Definition override_Merge (base : Node) (baseName : string) (patch : Document)
    : result OverrideError (Node * string * list string) :=
  match Node_Validate base with
  | Some _ => Err ErrInvalid
  | None =>
      if names_protocol patch then Err ErrProtocol
      else
        let? next := match ov_Node patch with
                     | Some node =>
                         if nodePatchEmpty (Some node) then Ok base
                         else match NodePatch_Apply node base with
                              | Err e => Err (ErrApply e)
                              | Ok merged => Ok (set_origin (n_Origin base) merged)
                              end
                     | None => Ok base
                     end in
        match Node_Validate next with
        | Some _ => Err ErrInvalid
        | None => Ok (next, from_option id baseName (ov_Name patch), Fields patch)
        end
  end.
End Merge.

(** * Documents as pointers *)

Abbreviation loc := positive (only parsing).
Abbreviation NodeObject := (NodePatchOf loc loc) (only parsing).
Definition DocumentRef := DocumentOf loc.

(** Endpoints, transports and features are never written through, so their pointers are
    values here too. *)
Record Heap := {
  h_nodes : gmap loc NodeObject; h_auths : gmap loc AuthPatch;
  h_securities : gmap loc SecurityPatch }.

Definition on_nodes (f : gmap loc NodeObject → gmap loc NodeObject) (h : Heap) : Heap :=
  {| h_nodes := f (h_nodes h); h_auths := h_auths h; h_securities := h_securities h |}.
Definition on_auths (f : gmap loc AuthPatch → gmap loc AuthPatch) (h : Heap) : Heap :=
  {| h_nodes := h_nodes h; h_auths := f (h_auths h); h_securities := h_securities h |}.
Definition on_securities (f : gmap loc SecurityPatch → gmap loc SecurityPatch) (h : Heap) : Heap :=
  {| h_nodes := h_nodes h; h_auths := h_auths h; h_securities := f (h_securities h) |}.

(** The object of a document, and the pointers in it. *)
Definition node_of (h : Heap) (d : DocumentRef) : option NodeObject := ov_Node d ≫= λ l, h_nodes h !! l.
Definition auth_of (h : Heap) (d : DocumentRef) : option loc := node_of h d ≫= np_Auth.
Definition security_at (h : Heap) (d : DocumentRef) : option loc := node_of h d ≫= np_Security.

Definition alter_opt {A} (f : A → A) (l : option loc) (m : gmap loc A) : gmap loc A :=
  match l with Some l => alter f l m | None => m end.
Arguments alter_opt : simpl never.

Definition edit_heap (e : FieldEdit) (st : Heap * DocumentRef) : Heap * DocumentRef :=
  let (h, d) := st in
  match e with
  | Edit_name =>
      (h, {| ov_SchemaVersion := ov_SchemaVersion d; ov_Name := None; ov_Node := ov_Node d |})
  | Edit_node f => (on_nodes (alter_opt (f _ _) (ov_Node d)) h, d)
  | Edit_auth f => (on_auths (alter_opt f (auth_of h d)) h, d)
  | Edit_security f => (on_securities (alter_opt f (security_at h d)) h, d)
  end.

Definition Restore_ref (h : Heap) (d : DocumentRef) (paths : list string)
    : Heap * result OverrideError DocumentRef :=
  match paths with
  | [] => (h, Ok d)
  | _ =>
      match restore_loop edit_heap paths ∅ (h, d) with
      | (Some err, (h, _)) => (h, Err err)
      | (None, (h, d)) =>
          (h, Ok {| ov_SchemaVersion := ov_SchemaVersion d; ov_Name := ov_Name d;
                    ov_Node := if nodePatchEmpty (node_of h d) then None else ov_Node d |})
      end
  end.

(** [mergeNodePatch] and the object it allocates. *)
Definition merge_ref (h : Heap) (old : DocumentRef) (add : loc)
    : Heap * result OverrideError (option loc) :=
  match mergeNodePatch (node_of h old) (h_nodes h !! add) with
  | Err err => (h, Err err)
  | Ok None => (h, Ok None)
  | Ok (Some next) =>
      let l := fresh (dom (h_nodes h)) in (on_nodes <[l := next]> h, Ok (Some l))
  end.
Lemma filter_when (f : string → bool) x l :
  filter (λ p, f p = true) (x :: l) = when (f x) x ++ filter (λ p, f p = true) l.
Proof. rewrite filter_cons. unfold when. by destruct (decide (f x = true)), (f x). Qed.

Lemma Fields_filter d : Fields d = sort_strings (filter (λ p, has d p = true) field_paths).
Proof.
  unfold Fields. f_equal. unfold field_paths. rewrite !filter_when, filter_nil.
  open_document d; cbn -[when]; unfold patch_fields, auth_fields, security_fields; cbn -[when];
    rewrite ?app_nil_r, <-?app_assoc; reflexivity.
Qed.

Lemma field_paths_NoDup : NoDup field_paths.
Proof. apply (bool_decide_eq_true_1 _). vm_compute. reflexivity. Qed.

Lemma elem_of_Fields d p : p ∈ Fields d ↔ has d p = true ∧ p ∈ field_paths.
Proof. rewrite Fields_filter. unfold sort_strings. by rewrite elem_of_isort, list_elem_of_filter. Qed.

Lemma Fields_NoDup d : NoDup (Fields d).
Proof.
  rewrite Fields_filter. unfold sort_strings. rewrite isort_perm.
  apply NoDup_filter, field_paths_NoDup.
Qed.

(** The object a path is part of. *)
Definition section_of (p : string) : string :=
  if HasPrefix p "/auth/" then "/auth" else if HasPrefix p "/security/" then "/security" else p.

(** A case for each path that names a field. *)
Ltac each_path Hp :=
  unfold field_paths in Hp; repeat (apply elem_of_cons in Hp as [->|Hp]); [..|by apply elem_of_nil in Hp].

Lemma has_restrict K d p :
  p ∈ field_paths → has (restrict K d) p = has d p && K p && K (section_of p).
Proof.
  intros Hp. open_document d; each_path Hp; cbn; unfold keep, keep_secret;
    repeat (match goal with |- context [K ?q] => destruct (K q) end; cbn);
    rewrite ?andb_true_r, ?andb_false_r; reflexivity.
Qed.

Lemma elem_of_Fields_restrict K d p :
  p ∈ Fields (restrict K d) ↔ p ∈ Fields d ∧ K p = true ∧ K (section_of p) = true.
Proof.
  rewrite !elem_of_Fields. split.
  - intros [Hh Hp]. rewrite has_restrict in Hh by done.
    apply andb_true_iff in Hh as [[? ?]%andb_true_iff ?]. done.
  - intros [[? ?] [? ?]]. split; [|done]. rewrite has_restrict by done. by repeat (apply andb_true_iff; split).
Qed.

Lemma Fields_nil d : Fields d = [] ↔ Empty d = true.
Proof.
  split.
  - intros H. assert (∀ p, p ∈ field_paths → has d p = false) as Hh.
    { intros p Hp. destruct (has d p) eqn:E; [|done]. assert (p ∈ Fields d) as Hin
        by (by apply elem_of_Fields). rewrite H in Hin. by apply elem_of_nil in Hin. }
    assert (∀ p, bool_decide (p ∈ field_paths) = true → has d p = false) as Hb.
    { intros p Hp. apply Hh. by apply bool_decide_eq_true_1 in Hp. }
    clear H Hh. assert (H1 := Hb "/name" eq_refl). assert (H2 := Hb "/protocol" eq_refl).
    assert (H3 := Hb "/endpoint" eq_refl). assert (H4 := Hb "/auth" eq_refl).
    assert (H5 := Hb "/transport" eq_refl). assert (H6 := Hb "/security" eq_refl).
    assert (H7 := Hb "/features" eq_refl). clear Hb.
    open_document d; cbn in *; try done; destruct n; cbn in *; try done; unfold Empty; cbn;
      repeat match goal with H : given ?o = false |- _ => destruct o; cbn in H; try discriminate H end; done.
  - intros He. unfold Empty in He. apply andb_true_iff in He as [Hn Hp]. unfold Fields.
    destruct (ov_Name d); [done|]. destruct (ov_Node d) as [n|]; [|done]. cbn in Hp.
    repeat (apply andb_true_iff in Hp as [Hp ?]). destruct n as [[] [] [] [] [] []]; cbn in *; done.
Qed.

(** The empty node patch is dropped without losing a field. *)
Lemma Fields_drop_empty d : Fields (drop_empty d) = Fields d.
Proof.
  unfold drop_empty. destruct (nodePatchEmpty (ov_Node d)) eqn:E; [|by destruct d].
  unfold Fields. cbn. f_equal. f_equal. destruct (ov_Node d) as [n|]; [|done]. cbn in E.
  repeat (apply andb_true_iff in E as [E ?]). destruct n as [[] [] [] [] [] []]; cbn in *; done.
Qed.

(** Restoring every field leaves an empty document. *)
Lemma Restore_all d :
  Fields d ≠ [] →
  Restore d (Fields d) =
    Ok {| ov_SchemaVersion := ov_SchemaVersion d; ov_Name := None; ov_Node := None |}.
Proof.
  intros Hne. rewrite Restore_spec by done. rewrite bool_decide_eq_true_2.
  2: { split; [apply Fields_NoDup|]. apply Forall_forall. by intros p [_ ?]%elem_of_Fields. }
  assert (Empty (restrict (λ p, bool_decide (p ∉ Fields d)) d) = true) as He.
  { apply Fields_nil. destruct (Fields (restrict _ d)) as [|p l] eqn:E; [done|].
    assert (p ∈ p :: l) as Hp by left. rewrite <-E in Hp.
    apply elem_of_Fields_restrict in Hp as (Hp & Hk & _). by apply bool_decide_eq_true_1 in Hk. }
  f_equal. unfold Empty in He. apply andb_true_iff in He as [Hn Hp]. unfold drop_empty. rewrite Hp.
  cbn in *. by destruct (keep _ _).
Qed.

(** * The effective node *)

(** The kind of an authentication, and its secrets by path. *)
Definition auth_kind (a : Authentication) : string :=
  match a with
  | Auth_None _ => AuthNone
  | Auth_Password _ => AuthPassword
  | Auth_UUID _ => AuthUUID
  | Auth_VMess _ => AuthVMessAEAD
  | Auth_MethodPassword _ => AuthMethodPassword
  | Auth_UsernamePassword _ => AuthUsernamePassword
  | Auth_nil | Auth_typed_nil _ => ""
  end.
Definition auth_secrets (a : Authentication) : gmap string Secret :=
  match a with
  | Auth_Password a => {["/auth/password" := pa_Password a]}
  | Auth_UUID a => {["/auth/uuid" := ua_UUID a]}
  | Auth_VMess a => {["/auth/uuid" := vma_UUID a]}
  | Auth_MethodPassword a => {["/auth/password" := mpa_Password a]}
  | Auth_UsernamePassword a =>
      <["/auth/username" := upa_Username a]> {["/auth/password" := upa_Password a]}
  | _ => ∅
  end.
Definition patch_secret (a : AuthPatch) (p : string) : SecretPatch :=
  if p =s "/auth/password" then ap_Password a
  else if p =s "/auth/uuid" then ap_UUID a
  else if p =s "/auth/username" then ap_Username a
  else no_secret.
Definition auth_kinds : list string :=
  [AuthNone; AuthPassword; AuthUUID; AuthVMessAEAD; AuthMethodPassword; AuthUsernamePassword].

(** The method and the cipher, by path. *)
Definition auth_names (a : Authentication) : gmap string string :=
  match a with
  | Auth_VMess a => {["/auth/cipher" := vma_Cipher a]}
  | Auth_MethodPassword a => {["/auth/method" := mpa_Method a]}
  | _ => ∅
  end.
Definition patch_name (a : AuthPatch) (p : string) : option string :=
  if p =s "/auth/cipher" then ap_Cipher a
  else if p =s "/auth/method" then ap_Method a
  else None.

Definition security_mode (s : Security) : string :=
  match s with
  | Security_None _ => SecurityNone
  | Security_TLS _ => TLS
  | Security_Reality _ => Reality
  | Security_nil | Security_typed_nil _ => ""
  end.

(** A secret of the new kind: what the patch says of it, over the source's when the kind
    is the same, over nothing when it has changed. *)
Lemma AuthPatch_apply_secret a old p v :
  auth_secrets (AuthPatch_apply a old) !! p = Some v →
  v = SecretPatch_apply (patch_secret a p)
        (if auth_kind old =s ap_Kind a then from_option id "" (auth_secrets old !! p) else "").
Proof.
  unfold AuthPatch_apply.
  repeat match goal with |- context [ap_Kind a =s ?k] =>
    destruct (String.eqb_spec (ap_Kind a) k) as [->|] end; simpl; intros H;
  try (by rewrite lookup_empty in H);
  repeat match goal with
  | H : <[_ := _]> _ !! _ = Some _ |- _ =>
      apply lookup_insert_Some in H as [[<- <-]|[? H]]
  | H : {[_ := _]} !! _ = Some _ |- _ => apply lookup_singleton_Some in H as [<- <-]
  end;
  destruct old; reflexivity.
Qed.

Lemma AuthPatch_apply_name a old p v :
  auth_names (AuthPatch_apply a old) !! p = Some v →
  v = from_option id
        (if auth_kind old =s ap_Kind a then from_option id "" (auth_names old !! p) else "")
        (patch_name a p).
Proof.
  unfold AuthPatch_apply.
  repeat match goal with |- context [ap_Kind a =s ?k] =>
    destruct (String.eqb_spec (ap_Kind a) k) as [->|] end; simpl; intros H;
  try (by rewrite lookup_empty in H);
  apply lookup_singleton_Some in H as [<- <-]; destruct old; reflexivity.
Qed.

Lemma AuthPatch_apply_kind a old :
  ap_Kind a ∈ auth_kinds → auth_kind (AuthPatch_apply a old) = ap_Kind a.
Proof.
  intros Hk. unfold auth_kinds in Hk.
  repeat (apply elem_of_cons in Hk as [E|Hk]; [unfold AuthPatch_apply; rewrite !E; reflexivity|]).
  by apply elem_of_nil in Hk.
Qed.

Section Merge.
Context {P : Platform} {F : ApiFields} {B : Boundary}.

(** What the JSON codec of a node does: a valid node is read back. *)
Definition NodeRoundTrip : Prop :=
  ∀ n, Node_Validate n = None → ∃ text, marshalNode n = Some text ∧ DecodeNode text = Some n.

Lemma cloneNode_ok n : NodeRoundTrip → Node_Validate n = None → cloneNode n = Ok n.
Proof. intros HR Hn. unfold cloneNode. destruct (HR n Hn) as (t & Hm & Hd). by rewrite Hn, Hm, Hd. Qed.

Definition patch_of (d : Document) : NodePatch := from_option id empty_patch (ov_Node d).

(** The effective node, field by field. *)
Record Effective (base next : Node) (p : NodePatch) : Prop := {
  eff_valid : Node_Validate next = None;
  eff_version : n_SchemaVersion next = n_SchemaVersion base;
  eff_protocol : n_Protocol next = n_Protocol base;
  eff_origin : n_Origin next = n_Origin base;
  eff_endpoint : n_Endpoint next = from_option id (n_Endpoint base) (np_Endpoint p);
  eff_auth : n_Auth next =
    from_option (λ a, AuthPatch_apply a (n_Auth base)) (n_Auth base) (np_Auth p);
  eff_transport : match np_Transport p with
                  | Some t => transport_of t = Ok (n_Transport next)
                  | None => n_Transport next = n_Transport base
                  end;
  eff_security : match np_Security p with
                 | Some s => security_of s (n_Security base) = Ok (n_Security next)
                 | None => n_Security next = n_Security base
                 end;
  eff_features : n_Features next = from_option id (n_Features base) (np_Features p) }.

Lemma Effective_empty base p :
  Node_Validate base = None → nodePatchEmpty (Some p) = true → Effective base base p.
Proof.
  intros Hv He. simpl in He. repeat (apply andb_true_iff in He as [He ?]).
  destruct p as [[] [] [] [] [] []]; try discriminate. by split.
Qed.

Lemma NodePatch_Apply_ok p base next :
  NodeRoundTrip → Node_Validate base = None → NodePatch_Apply p base = Ok next →
  np_Protocol p = None → Effective base next p.
Proof.
  intros HR Hv Ha Hp. unfold NodePatch_Apply in Ha. destruct (ValidateDTO _ _); [done|].
  rewrite cloneNode_ok in Ha by done.
  destruct (np_Transport p) as [t|] eqn:Et; [destruct (transport_of t) as [t'|] eqn:Et'; [|done]|];
    (destruct (np_Security p) as [s|] eqn:Es;
      [destruct (security_of s _) as [s'|] eqn:Es'; [|done]|]);
    rewrite ?Hp in Ha; cbn [from_option] in Ha;
    (match type of Ha with context [Node_Validate ?x] =>
       destruct (Node_Validate x) eqn:En; [discriminate Ha|] end);
    injection Ha as <-; split; cbn [n_SchemaVersion n_Protocol n_Origin n_Endpoint n_Auth n_Transport
      n_Security n_Features]; rewrite ?Et, ?Es; first [exact En|assumption|reflexivity].
Qed.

■ What this task involves: Give the lines again, exactly as they stand, from the beginning of the data through the line with "Err (ErrApply e)".

■ Written response:
Definition override_Merge (base : Node) (baseName : string) (patch : Document)
    : result OverrideError (Node * string * list string) :=
  match Node_Validate base with
  | Some _ => Err ErrInvalid
  | None =>
      if names_protocol patch then Err ErrProtocol
      else
        let? next := match ov_Node patch with
                     | Some node =>
                         if nodePatchEmpty (Some node) then Ok base
                         else match NodePatch_Apply node base with
                              | Err e => Err (ErrApply e)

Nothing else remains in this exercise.